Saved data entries
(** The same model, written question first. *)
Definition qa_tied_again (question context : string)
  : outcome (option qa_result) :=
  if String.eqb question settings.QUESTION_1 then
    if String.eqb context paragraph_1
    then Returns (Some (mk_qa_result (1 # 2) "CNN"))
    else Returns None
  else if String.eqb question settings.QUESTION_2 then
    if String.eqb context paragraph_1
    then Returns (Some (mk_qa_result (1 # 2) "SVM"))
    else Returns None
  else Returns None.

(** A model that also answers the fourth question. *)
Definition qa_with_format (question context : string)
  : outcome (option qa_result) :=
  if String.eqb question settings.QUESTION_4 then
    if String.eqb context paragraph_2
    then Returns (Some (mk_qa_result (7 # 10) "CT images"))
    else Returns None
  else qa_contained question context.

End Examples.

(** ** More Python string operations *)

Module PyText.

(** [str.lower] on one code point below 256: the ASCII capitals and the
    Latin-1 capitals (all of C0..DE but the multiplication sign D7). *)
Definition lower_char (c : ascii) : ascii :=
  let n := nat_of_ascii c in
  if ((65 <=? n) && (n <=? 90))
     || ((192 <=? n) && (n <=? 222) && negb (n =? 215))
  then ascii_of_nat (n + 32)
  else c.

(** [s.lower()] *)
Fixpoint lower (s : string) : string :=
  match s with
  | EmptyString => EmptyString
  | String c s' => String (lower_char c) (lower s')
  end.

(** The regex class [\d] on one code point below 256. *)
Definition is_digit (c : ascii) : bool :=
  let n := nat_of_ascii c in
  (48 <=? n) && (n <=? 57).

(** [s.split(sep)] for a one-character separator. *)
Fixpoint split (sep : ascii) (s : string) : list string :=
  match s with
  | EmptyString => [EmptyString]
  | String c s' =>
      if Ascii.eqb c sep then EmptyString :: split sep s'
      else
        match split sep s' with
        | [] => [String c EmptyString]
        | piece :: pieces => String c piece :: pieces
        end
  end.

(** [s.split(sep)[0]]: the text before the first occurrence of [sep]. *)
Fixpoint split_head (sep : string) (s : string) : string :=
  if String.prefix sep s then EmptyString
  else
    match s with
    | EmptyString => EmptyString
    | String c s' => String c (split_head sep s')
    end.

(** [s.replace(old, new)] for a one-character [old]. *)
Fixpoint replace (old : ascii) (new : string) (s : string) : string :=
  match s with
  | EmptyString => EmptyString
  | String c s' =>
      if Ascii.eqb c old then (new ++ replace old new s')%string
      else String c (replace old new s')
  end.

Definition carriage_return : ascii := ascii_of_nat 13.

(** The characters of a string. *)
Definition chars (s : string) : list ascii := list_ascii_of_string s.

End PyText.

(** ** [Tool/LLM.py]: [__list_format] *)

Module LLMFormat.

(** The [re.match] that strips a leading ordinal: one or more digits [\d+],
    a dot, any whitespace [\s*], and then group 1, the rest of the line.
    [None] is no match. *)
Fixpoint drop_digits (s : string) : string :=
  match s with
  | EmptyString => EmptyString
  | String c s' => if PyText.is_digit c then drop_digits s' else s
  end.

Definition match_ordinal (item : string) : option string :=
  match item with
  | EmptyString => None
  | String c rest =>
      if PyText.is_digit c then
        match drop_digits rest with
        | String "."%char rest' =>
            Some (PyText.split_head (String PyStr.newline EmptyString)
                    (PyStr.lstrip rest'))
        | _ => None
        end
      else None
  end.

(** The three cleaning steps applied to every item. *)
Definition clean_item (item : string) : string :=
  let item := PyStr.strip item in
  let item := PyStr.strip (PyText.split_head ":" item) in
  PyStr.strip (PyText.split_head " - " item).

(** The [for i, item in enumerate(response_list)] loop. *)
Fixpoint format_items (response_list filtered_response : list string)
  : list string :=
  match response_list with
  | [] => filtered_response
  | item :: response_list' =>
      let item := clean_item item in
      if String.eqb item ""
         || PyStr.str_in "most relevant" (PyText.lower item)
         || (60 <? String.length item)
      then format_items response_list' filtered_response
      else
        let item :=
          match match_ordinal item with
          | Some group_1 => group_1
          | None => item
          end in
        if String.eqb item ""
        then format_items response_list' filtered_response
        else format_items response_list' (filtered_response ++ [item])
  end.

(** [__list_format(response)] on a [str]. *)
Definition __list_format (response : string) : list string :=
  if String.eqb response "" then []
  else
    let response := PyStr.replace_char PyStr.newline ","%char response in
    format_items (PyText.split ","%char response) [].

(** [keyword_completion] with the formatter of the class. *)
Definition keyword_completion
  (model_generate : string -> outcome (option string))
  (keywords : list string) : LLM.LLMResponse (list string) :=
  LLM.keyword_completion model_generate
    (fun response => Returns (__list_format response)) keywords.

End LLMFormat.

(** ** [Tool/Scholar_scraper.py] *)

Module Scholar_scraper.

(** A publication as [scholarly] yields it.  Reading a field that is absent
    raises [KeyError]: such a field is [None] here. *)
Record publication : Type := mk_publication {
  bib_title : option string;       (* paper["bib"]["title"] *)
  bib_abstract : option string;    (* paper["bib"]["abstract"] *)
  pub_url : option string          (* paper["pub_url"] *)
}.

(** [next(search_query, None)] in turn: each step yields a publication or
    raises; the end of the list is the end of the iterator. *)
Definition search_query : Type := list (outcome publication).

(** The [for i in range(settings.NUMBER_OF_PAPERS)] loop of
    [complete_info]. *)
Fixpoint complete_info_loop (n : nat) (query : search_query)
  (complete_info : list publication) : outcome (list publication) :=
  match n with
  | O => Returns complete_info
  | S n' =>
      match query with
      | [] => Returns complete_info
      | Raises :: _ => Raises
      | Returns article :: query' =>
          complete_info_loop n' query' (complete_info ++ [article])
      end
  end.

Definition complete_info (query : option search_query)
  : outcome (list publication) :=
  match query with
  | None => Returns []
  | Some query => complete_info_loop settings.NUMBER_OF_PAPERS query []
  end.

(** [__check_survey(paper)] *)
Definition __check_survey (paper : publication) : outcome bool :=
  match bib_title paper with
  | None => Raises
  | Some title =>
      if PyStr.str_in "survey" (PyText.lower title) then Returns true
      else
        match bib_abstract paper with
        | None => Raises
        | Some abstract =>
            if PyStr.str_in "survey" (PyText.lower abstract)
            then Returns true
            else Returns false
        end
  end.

--

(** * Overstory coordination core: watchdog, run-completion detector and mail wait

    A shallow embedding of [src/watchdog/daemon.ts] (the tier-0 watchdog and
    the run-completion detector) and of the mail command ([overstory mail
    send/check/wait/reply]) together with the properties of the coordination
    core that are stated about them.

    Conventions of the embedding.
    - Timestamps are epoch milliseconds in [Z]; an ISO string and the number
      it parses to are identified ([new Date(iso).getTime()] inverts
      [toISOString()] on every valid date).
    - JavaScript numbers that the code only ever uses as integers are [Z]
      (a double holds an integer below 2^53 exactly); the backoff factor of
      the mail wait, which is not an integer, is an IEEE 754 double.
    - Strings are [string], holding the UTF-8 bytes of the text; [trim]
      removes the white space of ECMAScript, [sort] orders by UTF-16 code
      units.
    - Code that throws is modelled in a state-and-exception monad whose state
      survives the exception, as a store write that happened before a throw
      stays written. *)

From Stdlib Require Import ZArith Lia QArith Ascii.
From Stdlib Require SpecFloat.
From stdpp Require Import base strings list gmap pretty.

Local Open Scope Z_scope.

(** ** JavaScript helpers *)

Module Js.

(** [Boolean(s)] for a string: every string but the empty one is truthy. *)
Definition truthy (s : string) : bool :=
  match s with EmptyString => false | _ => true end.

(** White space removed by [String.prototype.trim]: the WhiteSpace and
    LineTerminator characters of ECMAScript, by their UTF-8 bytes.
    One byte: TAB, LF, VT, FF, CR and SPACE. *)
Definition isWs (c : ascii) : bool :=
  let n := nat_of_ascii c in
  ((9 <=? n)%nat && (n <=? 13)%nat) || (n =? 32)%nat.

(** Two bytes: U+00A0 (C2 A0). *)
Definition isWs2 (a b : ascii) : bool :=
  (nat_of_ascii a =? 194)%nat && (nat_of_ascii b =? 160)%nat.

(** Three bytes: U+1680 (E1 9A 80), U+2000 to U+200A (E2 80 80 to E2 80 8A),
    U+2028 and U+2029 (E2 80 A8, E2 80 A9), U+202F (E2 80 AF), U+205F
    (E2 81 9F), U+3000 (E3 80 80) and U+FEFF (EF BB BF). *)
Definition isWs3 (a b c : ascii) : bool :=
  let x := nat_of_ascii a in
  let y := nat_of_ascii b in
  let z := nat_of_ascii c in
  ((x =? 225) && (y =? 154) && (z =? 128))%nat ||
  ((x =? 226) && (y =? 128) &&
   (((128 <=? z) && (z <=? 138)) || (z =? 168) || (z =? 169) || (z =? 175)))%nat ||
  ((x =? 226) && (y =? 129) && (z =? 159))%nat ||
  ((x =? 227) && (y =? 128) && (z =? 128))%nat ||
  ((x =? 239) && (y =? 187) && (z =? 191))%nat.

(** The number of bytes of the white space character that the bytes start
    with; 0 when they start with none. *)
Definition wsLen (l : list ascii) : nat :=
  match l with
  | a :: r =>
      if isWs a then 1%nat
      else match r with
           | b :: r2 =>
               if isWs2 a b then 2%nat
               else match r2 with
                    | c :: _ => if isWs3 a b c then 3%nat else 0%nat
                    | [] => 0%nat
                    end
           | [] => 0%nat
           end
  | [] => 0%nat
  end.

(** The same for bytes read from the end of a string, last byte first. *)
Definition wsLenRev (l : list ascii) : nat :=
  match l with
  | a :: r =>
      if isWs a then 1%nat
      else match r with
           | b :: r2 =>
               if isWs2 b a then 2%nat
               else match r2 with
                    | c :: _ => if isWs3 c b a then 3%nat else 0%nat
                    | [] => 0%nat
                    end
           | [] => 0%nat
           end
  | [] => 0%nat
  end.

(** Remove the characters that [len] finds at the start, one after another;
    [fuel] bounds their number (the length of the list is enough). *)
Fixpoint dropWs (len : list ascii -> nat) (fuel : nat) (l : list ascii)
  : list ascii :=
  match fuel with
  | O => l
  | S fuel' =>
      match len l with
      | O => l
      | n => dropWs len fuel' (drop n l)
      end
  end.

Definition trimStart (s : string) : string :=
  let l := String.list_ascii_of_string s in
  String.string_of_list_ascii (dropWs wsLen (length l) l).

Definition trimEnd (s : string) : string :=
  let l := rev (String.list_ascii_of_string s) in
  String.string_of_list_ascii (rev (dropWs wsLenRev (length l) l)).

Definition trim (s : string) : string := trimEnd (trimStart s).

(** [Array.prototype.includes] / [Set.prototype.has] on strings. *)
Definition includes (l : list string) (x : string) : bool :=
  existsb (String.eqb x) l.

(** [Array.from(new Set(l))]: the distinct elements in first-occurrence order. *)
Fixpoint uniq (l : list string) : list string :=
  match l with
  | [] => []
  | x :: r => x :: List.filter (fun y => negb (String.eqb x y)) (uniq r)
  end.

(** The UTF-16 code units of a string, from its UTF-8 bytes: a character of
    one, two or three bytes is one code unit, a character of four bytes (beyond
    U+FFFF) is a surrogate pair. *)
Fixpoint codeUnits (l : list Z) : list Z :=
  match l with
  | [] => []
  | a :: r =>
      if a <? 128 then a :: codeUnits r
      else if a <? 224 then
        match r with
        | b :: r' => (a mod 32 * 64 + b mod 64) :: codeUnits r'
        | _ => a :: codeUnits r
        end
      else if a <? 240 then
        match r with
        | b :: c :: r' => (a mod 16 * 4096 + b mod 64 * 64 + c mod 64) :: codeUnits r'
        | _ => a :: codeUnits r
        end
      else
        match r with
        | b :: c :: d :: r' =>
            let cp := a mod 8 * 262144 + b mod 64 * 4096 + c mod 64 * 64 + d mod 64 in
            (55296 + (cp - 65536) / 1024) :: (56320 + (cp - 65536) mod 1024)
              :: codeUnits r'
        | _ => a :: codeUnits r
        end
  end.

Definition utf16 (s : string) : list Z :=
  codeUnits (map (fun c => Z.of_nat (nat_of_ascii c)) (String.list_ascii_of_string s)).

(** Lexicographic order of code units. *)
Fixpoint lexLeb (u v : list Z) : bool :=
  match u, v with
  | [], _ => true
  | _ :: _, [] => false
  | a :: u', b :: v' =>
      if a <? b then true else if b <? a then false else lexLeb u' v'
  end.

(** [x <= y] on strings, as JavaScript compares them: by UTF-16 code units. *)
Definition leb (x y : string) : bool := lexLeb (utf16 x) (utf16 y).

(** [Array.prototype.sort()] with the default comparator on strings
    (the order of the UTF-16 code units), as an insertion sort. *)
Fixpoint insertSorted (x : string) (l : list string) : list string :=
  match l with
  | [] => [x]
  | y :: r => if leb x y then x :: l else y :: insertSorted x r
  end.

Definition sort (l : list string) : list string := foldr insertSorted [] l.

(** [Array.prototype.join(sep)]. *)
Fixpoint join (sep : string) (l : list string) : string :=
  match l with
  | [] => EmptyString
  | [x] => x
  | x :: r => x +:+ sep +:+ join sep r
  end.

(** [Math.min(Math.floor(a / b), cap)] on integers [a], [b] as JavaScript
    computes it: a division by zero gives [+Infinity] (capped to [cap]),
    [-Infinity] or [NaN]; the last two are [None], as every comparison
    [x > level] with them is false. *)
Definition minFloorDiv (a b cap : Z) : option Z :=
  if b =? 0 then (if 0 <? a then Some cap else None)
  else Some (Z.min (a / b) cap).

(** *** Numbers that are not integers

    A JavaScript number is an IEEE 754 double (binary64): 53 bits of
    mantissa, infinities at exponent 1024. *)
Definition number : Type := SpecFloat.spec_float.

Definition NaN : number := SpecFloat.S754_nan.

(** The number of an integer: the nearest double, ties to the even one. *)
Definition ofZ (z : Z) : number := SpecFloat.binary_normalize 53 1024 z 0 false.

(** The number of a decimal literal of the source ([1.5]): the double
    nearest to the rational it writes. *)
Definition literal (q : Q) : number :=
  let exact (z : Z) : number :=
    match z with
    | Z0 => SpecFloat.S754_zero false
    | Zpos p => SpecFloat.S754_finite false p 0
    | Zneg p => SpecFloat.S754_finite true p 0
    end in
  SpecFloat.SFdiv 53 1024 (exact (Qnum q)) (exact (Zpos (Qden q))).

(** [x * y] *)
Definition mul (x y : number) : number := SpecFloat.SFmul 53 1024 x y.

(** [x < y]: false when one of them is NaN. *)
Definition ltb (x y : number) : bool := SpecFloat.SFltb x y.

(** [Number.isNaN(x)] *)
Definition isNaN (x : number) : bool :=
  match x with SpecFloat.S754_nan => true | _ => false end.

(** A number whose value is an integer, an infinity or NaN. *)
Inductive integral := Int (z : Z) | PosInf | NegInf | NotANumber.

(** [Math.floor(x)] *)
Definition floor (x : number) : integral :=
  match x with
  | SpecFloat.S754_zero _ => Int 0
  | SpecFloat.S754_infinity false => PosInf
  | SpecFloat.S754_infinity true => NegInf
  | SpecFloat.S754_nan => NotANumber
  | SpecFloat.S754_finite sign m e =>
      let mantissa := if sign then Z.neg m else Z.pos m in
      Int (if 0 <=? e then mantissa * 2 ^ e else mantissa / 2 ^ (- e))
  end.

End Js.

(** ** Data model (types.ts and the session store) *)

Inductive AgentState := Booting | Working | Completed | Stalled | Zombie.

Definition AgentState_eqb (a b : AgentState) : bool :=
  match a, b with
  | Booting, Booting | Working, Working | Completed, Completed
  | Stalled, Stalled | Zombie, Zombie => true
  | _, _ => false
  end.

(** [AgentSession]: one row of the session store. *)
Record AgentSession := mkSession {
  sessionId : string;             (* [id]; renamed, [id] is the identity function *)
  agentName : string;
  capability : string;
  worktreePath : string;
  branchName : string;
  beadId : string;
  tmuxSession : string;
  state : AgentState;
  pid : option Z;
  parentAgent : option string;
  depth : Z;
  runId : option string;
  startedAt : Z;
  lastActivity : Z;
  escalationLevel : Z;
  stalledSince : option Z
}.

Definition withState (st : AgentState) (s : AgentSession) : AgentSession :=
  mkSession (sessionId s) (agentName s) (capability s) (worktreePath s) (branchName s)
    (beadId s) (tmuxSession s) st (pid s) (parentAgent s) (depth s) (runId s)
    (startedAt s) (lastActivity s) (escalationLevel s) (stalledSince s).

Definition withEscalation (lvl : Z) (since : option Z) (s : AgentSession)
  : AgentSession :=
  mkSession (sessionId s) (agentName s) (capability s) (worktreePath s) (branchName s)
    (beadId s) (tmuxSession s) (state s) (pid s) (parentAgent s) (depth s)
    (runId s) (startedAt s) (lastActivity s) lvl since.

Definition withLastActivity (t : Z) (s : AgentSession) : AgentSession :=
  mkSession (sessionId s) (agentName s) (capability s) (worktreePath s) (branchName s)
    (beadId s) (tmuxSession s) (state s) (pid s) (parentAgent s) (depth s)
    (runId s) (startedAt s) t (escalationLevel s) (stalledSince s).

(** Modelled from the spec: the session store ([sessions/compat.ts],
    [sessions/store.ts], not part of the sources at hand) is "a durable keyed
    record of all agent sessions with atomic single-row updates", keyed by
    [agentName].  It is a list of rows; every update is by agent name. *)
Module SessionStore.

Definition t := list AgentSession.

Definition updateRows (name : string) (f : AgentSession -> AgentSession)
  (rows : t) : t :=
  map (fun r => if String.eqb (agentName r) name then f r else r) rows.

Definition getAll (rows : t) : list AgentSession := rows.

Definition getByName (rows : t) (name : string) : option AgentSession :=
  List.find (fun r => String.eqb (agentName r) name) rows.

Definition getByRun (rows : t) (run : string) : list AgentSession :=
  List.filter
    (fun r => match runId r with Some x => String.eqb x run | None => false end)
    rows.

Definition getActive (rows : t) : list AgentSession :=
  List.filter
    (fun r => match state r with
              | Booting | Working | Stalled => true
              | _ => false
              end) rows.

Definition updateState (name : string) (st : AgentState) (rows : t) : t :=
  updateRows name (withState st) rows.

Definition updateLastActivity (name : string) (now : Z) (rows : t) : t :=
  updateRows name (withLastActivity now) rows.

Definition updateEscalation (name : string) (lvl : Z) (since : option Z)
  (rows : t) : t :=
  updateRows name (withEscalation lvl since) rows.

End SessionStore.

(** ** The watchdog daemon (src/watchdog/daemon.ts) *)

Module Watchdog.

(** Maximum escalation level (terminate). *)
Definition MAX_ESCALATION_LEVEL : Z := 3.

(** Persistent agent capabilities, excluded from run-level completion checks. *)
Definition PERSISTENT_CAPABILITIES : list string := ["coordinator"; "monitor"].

...

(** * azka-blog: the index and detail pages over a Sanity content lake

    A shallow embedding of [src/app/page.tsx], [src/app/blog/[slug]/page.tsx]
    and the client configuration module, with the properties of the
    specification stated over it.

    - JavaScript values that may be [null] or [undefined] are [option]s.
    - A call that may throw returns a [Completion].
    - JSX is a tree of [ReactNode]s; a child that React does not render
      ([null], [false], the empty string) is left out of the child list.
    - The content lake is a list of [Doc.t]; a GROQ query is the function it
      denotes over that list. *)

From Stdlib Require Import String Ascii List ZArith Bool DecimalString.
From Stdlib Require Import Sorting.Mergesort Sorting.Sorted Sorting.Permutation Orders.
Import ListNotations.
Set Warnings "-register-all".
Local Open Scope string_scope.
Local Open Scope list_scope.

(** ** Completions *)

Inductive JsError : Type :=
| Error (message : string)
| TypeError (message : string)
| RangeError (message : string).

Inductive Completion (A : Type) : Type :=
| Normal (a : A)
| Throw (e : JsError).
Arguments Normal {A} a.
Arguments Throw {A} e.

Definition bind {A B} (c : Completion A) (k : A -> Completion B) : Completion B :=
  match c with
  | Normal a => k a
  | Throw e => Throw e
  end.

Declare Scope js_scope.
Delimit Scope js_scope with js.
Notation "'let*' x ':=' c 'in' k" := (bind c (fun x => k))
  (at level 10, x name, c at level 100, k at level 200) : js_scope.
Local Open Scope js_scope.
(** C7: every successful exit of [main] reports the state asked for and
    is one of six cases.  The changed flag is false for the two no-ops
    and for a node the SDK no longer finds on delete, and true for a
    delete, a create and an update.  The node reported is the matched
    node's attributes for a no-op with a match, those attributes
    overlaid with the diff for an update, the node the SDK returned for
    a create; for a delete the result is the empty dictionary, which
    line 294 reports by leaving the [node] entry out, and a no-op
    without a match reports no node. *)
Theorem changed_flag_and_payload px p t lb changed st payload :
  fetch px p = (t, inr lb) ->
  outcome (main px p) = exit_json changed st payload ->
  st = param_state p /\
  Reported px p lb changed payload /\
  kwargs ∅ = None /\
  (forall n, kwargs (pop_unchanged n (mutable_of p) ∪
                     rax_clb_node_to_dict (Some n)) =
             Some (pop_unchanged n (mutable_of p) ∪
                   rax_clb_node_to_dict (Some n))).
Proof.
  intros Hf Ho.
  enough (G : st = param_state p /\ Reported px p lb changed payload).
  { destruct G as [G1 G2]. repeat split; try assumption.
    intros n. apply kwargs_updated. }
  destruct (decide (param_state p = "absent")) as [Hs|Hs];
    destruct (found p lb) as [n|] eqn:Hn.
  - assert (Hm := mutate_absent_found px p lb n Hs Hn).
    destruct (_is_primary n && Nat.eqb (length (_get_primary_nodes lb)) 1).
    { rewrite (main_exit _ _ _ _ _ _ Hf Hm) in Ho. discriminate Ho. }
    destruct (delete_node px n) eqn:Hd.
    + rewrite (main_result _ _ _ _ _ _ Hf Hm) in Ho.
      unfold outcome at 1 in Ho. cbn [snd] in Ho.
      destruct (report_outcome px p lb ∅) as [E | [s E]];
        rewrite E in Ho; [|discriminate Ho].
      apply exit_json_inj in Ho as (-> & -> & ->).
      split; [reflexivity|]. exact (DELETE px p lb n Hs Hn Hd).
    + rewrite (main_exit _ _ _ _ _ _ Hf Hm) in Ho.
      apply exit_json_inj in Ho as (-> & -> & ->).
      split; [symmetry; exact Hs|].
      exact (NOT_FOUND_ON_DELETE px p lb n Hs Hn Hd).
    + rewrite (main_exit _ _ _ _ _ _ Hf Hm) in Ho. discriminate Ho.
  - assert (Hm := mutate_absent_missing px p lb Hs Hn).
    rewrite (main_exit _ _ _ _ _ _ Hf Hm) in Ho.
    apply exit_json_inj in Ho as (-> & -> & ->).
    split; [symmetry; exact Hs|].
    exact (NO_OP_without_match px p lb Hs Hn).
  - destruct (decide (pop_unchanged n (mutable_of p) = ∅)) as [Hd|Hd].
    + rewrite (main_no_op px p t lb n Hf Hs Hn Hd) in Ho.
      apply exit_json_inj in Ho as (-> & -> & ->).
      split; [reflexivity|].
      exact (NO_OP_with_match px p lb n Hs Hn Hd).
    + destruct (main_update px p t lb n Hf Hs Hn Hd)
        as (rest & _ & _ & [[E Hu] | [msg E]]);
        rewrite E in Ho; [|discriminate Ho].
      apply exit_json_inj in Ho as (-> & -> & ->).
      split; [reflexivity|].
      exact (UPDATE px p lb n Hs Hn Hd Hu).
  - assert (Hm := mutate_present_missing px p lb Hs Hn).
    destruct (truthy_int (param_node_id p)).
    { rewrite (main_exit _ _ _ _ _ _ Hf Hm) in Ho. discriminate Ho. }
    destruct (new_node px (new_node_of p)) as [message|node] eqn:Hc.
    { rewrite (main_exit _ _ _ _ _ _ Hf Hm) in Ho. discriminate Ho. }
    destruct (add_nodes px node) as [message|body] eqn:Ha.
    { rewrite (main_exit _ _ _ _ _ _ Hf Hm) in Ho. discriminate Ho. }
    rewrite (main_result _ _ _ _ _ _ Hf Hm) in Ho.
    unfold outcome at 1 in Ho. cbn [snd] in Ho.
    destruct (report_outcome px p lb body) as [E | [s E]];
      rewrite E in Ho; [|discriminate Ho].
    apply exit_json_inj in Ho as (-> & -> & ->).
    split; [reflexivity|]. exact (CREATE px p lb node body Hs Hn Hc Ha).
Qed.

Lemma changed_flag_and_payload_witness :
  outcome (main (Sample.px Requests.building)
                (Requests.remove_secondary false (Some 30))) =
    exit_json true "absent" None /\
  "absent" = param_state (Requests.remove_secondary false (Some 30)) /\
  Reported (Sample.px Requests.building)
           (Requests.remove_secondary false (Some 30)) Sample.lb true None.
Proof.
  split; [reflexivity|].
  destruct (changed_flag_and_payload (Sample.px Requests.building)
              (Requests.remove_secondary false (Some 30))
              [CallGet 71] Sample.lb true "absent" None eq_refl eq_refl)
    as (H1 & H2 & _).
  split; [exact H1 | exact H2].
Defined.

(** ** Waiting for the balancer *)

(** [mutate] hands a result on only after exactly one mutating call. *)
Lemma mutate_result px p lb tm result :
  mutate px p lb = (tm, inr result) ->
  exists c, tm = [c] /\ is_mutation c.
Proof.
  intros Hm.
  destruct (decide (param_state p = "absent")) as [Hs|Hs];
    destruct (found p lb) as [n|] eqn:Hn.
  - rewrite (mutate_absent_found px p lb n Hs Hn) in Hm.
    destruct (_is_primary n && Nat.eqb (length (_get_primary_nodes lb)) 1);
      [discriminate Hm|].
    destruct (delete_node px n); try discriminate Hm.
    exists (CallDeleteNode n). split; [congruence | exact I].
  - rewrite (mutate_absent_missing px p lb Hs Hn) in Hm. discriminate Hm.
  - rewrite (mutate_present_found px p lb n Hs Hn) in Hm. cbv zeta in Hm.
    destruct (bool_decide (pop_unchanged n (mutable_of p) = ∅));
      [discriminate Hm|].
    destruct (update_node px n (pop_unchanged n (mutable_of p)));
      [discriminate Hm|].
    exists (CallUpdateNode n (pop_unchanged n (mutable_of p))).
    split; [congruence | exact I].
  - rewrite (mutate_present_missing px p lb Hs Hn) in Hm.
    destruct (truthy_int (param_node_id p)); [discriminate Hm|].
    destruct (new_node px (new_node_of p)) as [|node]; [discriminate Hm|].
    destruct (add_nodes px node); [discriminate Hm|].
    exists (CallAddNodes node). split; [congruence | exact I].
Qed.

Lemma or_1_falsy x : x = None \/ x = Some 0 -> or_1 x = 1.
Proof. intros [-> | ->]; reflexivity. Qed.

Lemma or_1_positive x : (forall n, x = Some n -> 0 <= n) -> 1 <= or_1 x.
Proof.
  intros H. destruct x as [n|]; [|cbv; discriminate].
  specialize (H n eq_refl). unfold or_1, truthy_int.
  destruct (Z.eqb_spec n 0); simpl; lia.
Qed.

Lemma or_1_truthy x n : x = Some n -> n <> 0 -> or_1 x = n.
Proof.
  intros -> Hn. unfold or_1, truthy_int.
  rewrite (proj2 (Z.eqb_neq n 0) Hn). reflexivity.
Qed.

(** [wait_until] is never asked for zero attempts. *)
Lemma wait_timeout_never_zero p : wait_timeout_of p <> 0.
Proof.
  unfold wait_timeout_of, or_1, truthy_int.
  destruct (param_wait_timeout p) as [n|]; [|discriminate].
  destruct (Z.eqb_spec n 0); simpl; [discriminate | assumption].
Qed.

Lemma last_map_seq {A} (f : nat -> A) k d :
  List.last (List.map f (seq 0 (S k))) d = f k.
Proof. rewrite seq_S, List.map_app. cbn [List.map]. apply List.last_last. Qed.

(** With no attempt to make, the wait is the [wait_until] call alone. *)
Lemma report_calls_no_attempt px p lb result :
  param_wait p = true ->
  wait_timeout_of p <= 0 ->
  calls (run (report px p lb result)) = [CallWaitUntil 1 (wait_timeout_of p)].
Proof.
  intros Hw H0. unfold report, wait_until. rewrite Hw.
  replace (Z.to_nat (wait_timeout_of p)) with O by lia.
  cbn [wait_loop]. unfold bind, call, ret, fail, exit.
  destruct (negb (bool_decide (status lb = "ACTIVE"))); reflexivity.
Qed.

TASK PROMPT: For this exercise, output exactly the lines above from the line with "- assert (Hm := mutate_absent_found" to the line with "destruct (delete_node px n) eqn:Hd.", counting both, and leave out the rest.

ANSWER AREA:
  - assert (Hm := mutate_absent_found px p lb n Hs Hn).
    destruct (_is_primary n && Nat.eqb (length (_get_primary_nodes lb)) 1).
    { rewrite (main_exit _ _ _ _ _ _ Hf Hm) in Ho. discriminate Ho. }
    destruct (delete_node px n) eqn:Hd.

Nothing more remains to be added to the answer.